> ACTIVITY:
Count up the lines below that hold "option", then give that count by itself.

> Records contained in a dataset:
*****

Definition putImmutable (key : string) (data : list Z) : prog (result store_error unit) :=
  stat <- call (StatObject key);;
  match stat with
  | Ok _ =>
      existing <- readBounded key (Z.of_nat (length data));;
      match existing with
      | Ok old => if bytes_equal old data then Ret (Ok tt) else Ret (Err Conflicts)
      | Err _ => Ret (Err Conflicts)
      end
  | Err e =>
      fail_if negb (notFound e) with StatFailed e in
      put <- call (PutObject key (Reader data false) (Z.of_nat (length data)));;
      match put with
      | Ok _ => Ret (Ok tt)
      | Err (e, _) =>
          if preconditionFailed e then
            existing <- readBounded key (Z.of_nat (length data));;
            match existing with
            | Ok old => if bytes_equal old data then Ret (Ok tt) else Ret (Err (PutFailed e))
            | Err _ => Ret (Err (PutFailed e))
            end
          else Ret (Err (PutFailed e))
      end
  end.

Definition same_commit (old new : CommitMarker) : bool :=
  (mk_CheckpointVersion old =? mk_CheckpointVersion new)
  && (mk_GlobalStep old =? mk_GlobalStep new)
  && (ManifestSHA256 old =? ManifestSHA256 new)%string.

Definition putImmutableMarker (key : string) (data : list Z) (marker : CommitMarker)
    : prog (result store_error unit) :=
  put <- putImmutable key data;;
  match put with
  | Ok _ => Ret (Ok tt)
  | Err err =>
      existing <- readBounded key 65536;;
      match existing with
      | Err _ => Ret (Err err)
      | Ok old_bytes =>
          match json_marker old_bytes with
          | Some old => if same_commit old marker then Ret (Ok tt) else Ret (Err MarkerConflicts)
          | None => Ret (Err MarkerConflicts)
          end
      end
  end.

(** [now] is [time.Now().UTC().Format(time.RFC3339Nano)]. *)
Definition commit (now : string) (manifestBytes : list Z) (manifest : Manifest) (jobID : Z)
    : prog (result store_error CommitMarker) :=
  let run := RunID manifest in
  let step := GlobalStep manifest in
  let? optimizer := readArtifact run step (OptimizerMetadata (m_State manifest)) in
  match DecodeOptimizerState json_optimizer optimizer manifest with
  | Err e => Ret (Err (BadManifest e))
  | Ok _ =>
      let? _ := verifyObjects run step (Objects manifest) in
      let? _ := putImmutable (manifestKey run step) manifestBytes in
      let marker := MkMarker Version step (sha256 manifestBytes) now jobID in
      let? _ := putImmutableMarker (markerKey run step) (marker_json marker) marker in
      Ret (Ok marker)
  end.

Definition loadCommitted (run : string) (step : Z) : prog (result store_error latestResult) :=
  let? markerBytes := readBounded (markerKey run step) 65536 in
  match json_marker markerBytes with
  | None => Ret (Err BadMarker)
  | Some marker =>
      fail_if negb (mk_CheckpointVersion marker =? Version)
              || negb (mk_GlobalStep marker =? step)
              || negb (slen (ManifestSHA256 marker) =? 64) with BadMarker in
      fail_if negb (GoTime.valid_rfc3339 (CommittedAt marker)) with BadTimestamp in
      let? manifestBytes := readBounded (manifestKey run step) MaxManifestBytes in
      fail_if negb (sha256 manifestBytes =? ManifestSHA256 marker)%string
        with ManifestHashMismatch in
      match DecodeManifest json_manifest manifestBytes with
      | Err _ => Ret (Err RouteMismatch)
      | Ok manifest =>
          fail_if negb (RunID manifest =? run)%string || negb (GlobalStep manifest =? step)
            with RouteMismatch in
          Ret (Ok (MkLatest marker manifest))
      end
  end.

(** The step a listed key commits, when it is a marker before [before]. *)
Definition marker_step (run : string) (before : option Z) (key : string) : option Z :=
  name ← cut_prefix ("checkpoints/" +:+ run +:+ "/" +:+ "step_") key;
  name ← cut_suffix ".complete" name;
  step ← parse_uint64 name;
  match before with
  | Some limit => if limit <=? step then None else Some step
  | None => Some step
  end.

(** The loop over the listing. *)
Fixpoint list_steps (run : string) (before : option Z) (items : list (result merr string))
    (steps : list Z) : result store_error (list Z) :=
  match items with
  | [] => Ok steps
  | Err e :: _ => Err (ListFailed e)
  | Ok key :: items' =>
      match marker_step run before key with
      | None => list_steps run before items' steps
      | Some step =>
          reject_if 10000 <? Z.of_nat (length (steps ++ [step])) with ListingTooLong in
          list_steps run before items' (steps ++ [step])
      end
  end.

(** [slices.Sort] then [slices.Reverse]. *)
Definition newest_first (steps : list Z) : list Z := rev (merge_sort Z.le steps).

(** The loop over the candidates, newest first. *)
Fixpoint first_valid (run : string) (want : Compatibility) (steps : list Z)
    : prog (result store_error latestResult) :=
  match steps with
  | [] => Ret (Err NoCheckpoint)
  | step :: steps' =>
      loaded <- loadCommitted run step;;
      match loaded with
      | Err _ => first_valid run want steps'
      | Ok res =>
          if negb (is_ok (Compatible (l_Manifest res) want)) then first_valid run want steps' else
          checked <- verifyObjects run step (Objects (l_Manifest res));;
          match checked with
          | Ok _ => Ret (Ok res)
          | Err _ => first_valid run want steps'
          end
      end
  end.

Definition latest (run : string) (want : Compatibility) (before : option Z)
    : prog (result store_error latestResult) :=
  items <- call (ListObjects ("checkpoints/" +:+ run +:+ "/"));;
  match list_steps run before items [] with
  | Err e => Ret (Err e)
  | Ok steps => first_valid run want (newest_first steps)
  end.

(** [restore]: the receipt, and the bytes written to the target ring, which
    receives them before the hash is checked; a write after the first
    [accepts] bytes fails. *)
Definition restore (run : string) (step : Z) (o : Object) (accepts : Z)
    : prog (result store_error Receipt * list Z) :=
  let key := objectKey run step (Path o) in
  let range := (wrap64 (Offset o), wrap64 (wrapu64 (Offset o + Length o - 1))) in
  got <- call (GetObject key (Some range));;
  match got with
  | Err e => Ret (Err (GetFailed e), [])
  | Ok data =>
      match copy_n (wrap64 (Length o)) data with
      | None => Ret (Err ShortObject, take (Z.to_nat accepts) data)
      | Some bytes =>
          if (accepts <? Z.of_nat (length bytes))
             || negb (Z.of_nat (length bytes) =? wrap64 (Length o))
          then Ret (Err ShortObject, take (Z.to_nat accepts) bytes)
          else if negb (sha256 bytes =? o_SHA256 o)%string then Ret (Err HashMismatch, bytes)
          else Ret (Ok (MkReceipt (Path o) (Length o) (sha256 bytes) ""), bytes)
      end
  end.

(** ** Specifications *)

Context `{ObjectService}.

(** The bytes the object describes are stored with the hash it states. *)
Definition verified (b : bucket) (run : string) (step : Z) (o : Object) : Prop :=
  exists data, b !! objectKey run step (Path o) = Some data
    /\ 0 < Length o /\ Offset o + Length o <= Z.of_nat (length data)
    /\ sha256 (sub data (Offset o) (Offset o + Length o - 1)) = o_SHA256 o.

(** Offsets and lengths are [uint64]. *)
Definition object_typed (o : Object) : Prop := 0 <= Offset o /\ 0 <= Length o.

Lemma verified_mono b b' run step o : b ⊆ b' -> verified b run step o -> verified b' run step o.
Proof.
  intros Hb (data & Hd & ?). exists data. split; [|done]. by eapply lookup_weaken.
Qed.

Lemma length_sub data start stop :
  0 <= start <= stop ->
  Z.of_nat (length (sub data start stop)) =
  Z.max 0 (Z.min (stop - start + 1) (Z.of_nat (length data) - start)).
Proof. intros Hs. unfold sub. rw length_take length_drop. lia. Qed.

Lemma hashRange_sound key offset len b b' h :
  0 <= offset -> 0 <= len -> offset + len <= int64_max ->
  exec (hashRange key offset len) b b' (Ok h) ->
  exists data, b' !! key = Some data /\ 0 < len /\ offset + len <= Z.of_nat (length data)
    /\ h = sha256 (sub data offset (offset + len - 1)).
Proof.
  intros Ho Hl Hm. unfold hashRange. destruct (len =? 0) eqn:E0; [by intros [? [=]]|]. bool_hyps.
  rewrite ->exec_bind. intros (b1 & r & (b2 & b3 & Hb2 & Hs & Hb3)%exec_call & He).
  destruct r as [d|]; [|by destruct He as [_ [=]]].
  rewrite ->(wrapu64_id (offset + len - 1)), !wrap64_id in * by (pow2; lia).
  unfold copy_n in He. destruct (Z.of_nat (length d) <? len) eqn:El; [by destruct He as [_ [=]]|].
  destruct (negb _) eqn:En; [by destruct He as [_ [=]]|]. destruct He as [Hb1 [= ->]].
  pose proof (serve_get _ _ _ _ _ Hs) as ->.
  apply get_range in Hs as (data & Hd & ->); [|lia]. bool_hyps.
  rewrite ->length_sub in El by lia. exists data. split_and!; [|lia..|].
  - eapply lookup_weaken; [done|]. by etrans.
  - f_equal. rewrite ->take_ge; [done|]. apply Nat2Z.inj_le. rewrite ->length_sub by lia. lia.
Qed.
Definition id1 : string := "0123456789abcdef0123456789abcdef".
Definition fs : fs_env := MkFsEnv true (fun _ => true) true.
Definition start : server := MkServer "/dev/shm/ai-orch" "uid" 67108864 ∅ ∅ ∅ ∅.
Definition one_stream : list streamRequest := [MkStream "out" 100].

Definition w : world := MkWorldEnv fs now (fun _ => None) (fun _ => None).
Definition json_create (_ : list Z) : option (list streamRequest) := Some one_stream.
Definition json_compat (_ : string) : option Compatibility := Some want.
Definition identity : gomap string := [("X-Slurm-Job-Id", "9"); ("X-Slurm-Proc-Id", "0")]%string.

Definition create_request : request :=
  MkRequest "POST" ("/v1/transactions/" +:+ id1) identity "" [123] false.
Definition commit_request : request :=
  MkRequest "POST" "/v1/checkpoints/run/7/commit" identity "" manifest_bytes false.

Definition serve_sample (r : request) : prog (server * response) :=
  ServeHTTP sha256 json_manifest json_optimizer marker_json json_marker json_create json_compat w start r.

Lemma start_wf : wf start.
Proof. split; simpl; intros *; by rewrite ->lookup_empty. Qed.

End FlusherSamples.

Lemma transaction_rings_ready_witness :
  exists s' c, createTransaction FlusherSamples.fs FlusherSamples.start FlusherSamples.id1 9 0
                 FlusherSamples.one_stream = (s', Ok c)
    /\ 1 * (Ring.HeaderSize + Slots c * SlotBytes c) <= 67108864.
Proof.
  destruct (createTransaction FlusherSamples.fs FlusherSamples.start FlusherSamples.id1 9 0
              FlusherSamples.one_stream) as [s' [c|e]] eqn:E.
  - exists s', c. split; [reflexivity|].
    eapply (transaction_rings_ready FlusherSamples.fs FlusherSamples.start FlusherSamples.id1 9 0
              FlusherSamples.one_stream s' c); [|exact E].
    repeat constructor; simpl; lia.
  - exfalso. assert (is_ok (snd (createTransaction FlusherSamples.fs FlusherSamples.start
      FlusherSamples.id1 9 0 FlusherSamples.one_stream)) = true) as Hok by (vm_compute; reflexivity).
    rewrite ->E in Hok. discriminate.
Defined.

Lemma requests_keep_tables_witness :
  wf (fst (snd (run (FlusherSamples.serve_sample FlusherSamples.create_request) ∅))).
Proof.
  refine (proj1 (requests_keep_tables Samples.sha256 Samples.json_manifest Samples.json_optimizer
    Samples.marker_json Samples.json_marker FlusherSamples.json_create FlusherSamples.json_compat
    FlusherSamples.w FlusherSamples.start FlusherSamples.create_request ∅ _ _
    (snd (snd (run (FlusherSamples.serve_sample FlusherSamples.create_request) ∅)))
    FlusherSamples.start_wf _)).
  rewrite <-surjective_pairing. apply (run_exec (FlusherSamples.serve_sample FlusherSamples.create_request)).
Defined.

Lemma only_commits_write_markers_witness :
  exists data m, may_commit Samples.json_manifest FlusherSamples.start FlusherSamples.commit_request
                   "run" 7 data m
    /\ committable Samples.sha256 Samples.json_optimizer
         (<[manifestKey "run" 7 := Samples.manifest_bytes]> Samples.objects) data m.
Proof.
  eapply (only_commits_write_markers Samples.sha256 Samples.json_manifest Samples.json_optimizer
    Samples.marker_json Samples.json_marker FlusherSamples.json_create FlusherSamples.json_compat
    FlusherSamples.w FlusherSamples.start FlusherSamples.commit_request "run" 7 Samples.objects).
  - exact Samples.json_typed.
  - intros d m [= <-]. simpl. pow2. lia.
  - vm_compute. reflexivity.
  - pow2. lia.
  - apply run_puts_issues, (bool_decide_unpack _). vm_compute. reflexivity.
Defined.

End Flusher.
Lemma parse_items_keys items acc values key :
  parse_items parse_quantity items acc = Ok values -> is_Some (values !! key) ->
  is_Some (acc !! key) \/ key = "cpu"%string \/ key = "mem"%string \/ has_prefix "gres/" key = true.
Proof.
  revert acc. induction items as [|item items IH]; intros acc; cbn [parse_items].
  { intros [= <-]. by left. }
  destruct (_ =? "")%string; [by apply IH|]. destruct (split_item _) as [[k raw]|]; [|done].
  set (ck := canonical_key _). destruct (_ && _ && _) eqn:Ek; [by apply IH|].
  destruct (parseTRESValue _ _ _) as [v|]; [|done]. intros Hp Hs.
  destruct (IH _ Hp Hs) as [Hacc|]; [|by right]. unfold add_to in Hacc.
  destruct (decide (ck = key)) as [<-|Hne]; [|by rewrite ->lookup_insert_ne in Hacc; [left|]].
  right. apply andb_false_iff in Ek as [[Ek|Ek]%andb_false_iff|Ek]; bool_hyps; auto.
Qed.
(* ===== verification/WorkerPlan.v ===== *)
(** * WorkerPlan: matching demands with workers
    ([src/slurm-operator/controllers/workers.go], the parts without effects)

    Which existing worker serves a demand, which workers a job group needs,
    whether they fit the limits of the pools, and the devices a worker claims.
    [Workers] composes these parts in [reconcileWorkers]. *)

From S2P Require Import Prelude GoStrings SlurmClient Api Demand.

Module WorkerPlan.
Import Demand.

Definition driverName : string := "orchestration.gputpu.io".

(** ** Candidates *)

(** The fields of the candidate's Pod the planner reads. *)
Record workerCandidate := MkCandidate { c_name : string; c_pool : string; c_shape : Shape }.

Definition shapeFits (candidate wanted : Shape) : bool :=
  negb ((sh_CPUs candidate <? sh_CPUs wanted) || (MemoryBytes candidate <? MemoryBytes wanted)
        || negb (size (GRES candidate) =? size (GRES wanted))%nat)
  && forallb (fun e => default 0 (GRES candidate !! fst e) =? snd e) (map_to_list (GRES wanted)).

(** [a < b] on strings, bytewise. *)
Definition compare_ltb (a b : string) : bool := negb (String.leb b a).

Definition lessWaste (a b : workerCandidate) (wanted : Shape) : bool :=
  let aWaste := wrap64 (sh_CPUs (c_shape a) - sh_CPUs wanted) in
  let bWaste := wrap64 (sh_CPUs (c_shape b) - sh_CPUs wanted) in
  if negb (aWaste =? bWaste) then aWaste <? bWaste
  else
    let aMem := wrap64 (MemoryBytes (c_shape a) - MemoryBytes wanted) in
    let bMem := wrap64 (MemoryBytes (c_shape b) - MemoryBytes wanted) in
    if negb (aMem =? bMem) then aMem <? bMem else compare_ltb (c_name a) (c_name b).

Definition eligible (used localUsed : gset string) (d : Demand) (c : workerCandidate) : bool :=
  negb (bool_decide (c_name c ∈ used) || bool_decide (c_name c ∈ localUsed)
        || negb (c_pool c =? PoolName d)%string || negb (shapeFits (c_shape c) (d_Shape d))).

(** The loop of [bestCandidate]: [i] is the index of the head of [rest],
    [best] the best index so far with its candidate. *)
Fixpoint best_from (used localUsed : gset string) (d : Demand) (i : nat)
    (rest : list workerCandidate) (best : option (nat * workerCandidate)) : option (nat * workerCandidate) :=
  match rest with
  | [] => best
  | c :: rest' =>
      let best' :=
        if negb (eligible used localUsed d c) then best
        else match best with
             | None => Some (i, c)
             | Some (_, b) => if lessWaste c b (d_Shape d) then Some (i, c) else best
             end in
      best_from used localUsed d (S i) rest' best'
  end.

(** [None] is the index -1. *)
Definition bestCandidate (candidates : list workerCandidate) (used localUsed : gset string) (d : Demand)
    : option (nat * workerCandidate) :=
  best_from used localUsed d 0 candidates None.

(** ** Job groups *)

(** [groups] and [byGroup]: the groups in the order of their first demand. *)
Fixpoint group_ids (demands : list Demand) (seen : list Z) : list Z :=
  match demands with
  | [] => seen
  | d :: demands' =>
      group_ids demands' (if bool_decide (GroupID d ∈ seen) then seen else seen ++ [GroupID d])
  end.

Definition byGroup (demands : list Demand) (g : Z) : list Demand :=
  List.filter (fun d => GroupID d =? g) demands.

(** [for range demand.Count] *)
Fixpoint fill (n : nat) (candidates : list workerCandidate) (used localUsed : gset string) (d : Demand)
    (creates : list Demand) : gset string * list Demand :=
  match n with
  | O => (localUsed, creates)
  | S n' =>
      match bestCandidate candidates used localUsed d with
      | Some (_, c) => fill n' candidates used ({[c_name c]} ∪ localUsed) d creates
      | None =>
          fill n' candidates used localUsed d
            (creates ++ [MkDemand (JobID d) (GroupID d) (PoolName d) 1 (d_Shape d)])
      end
  end.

*****

> PROBLEM SOLUTION:
7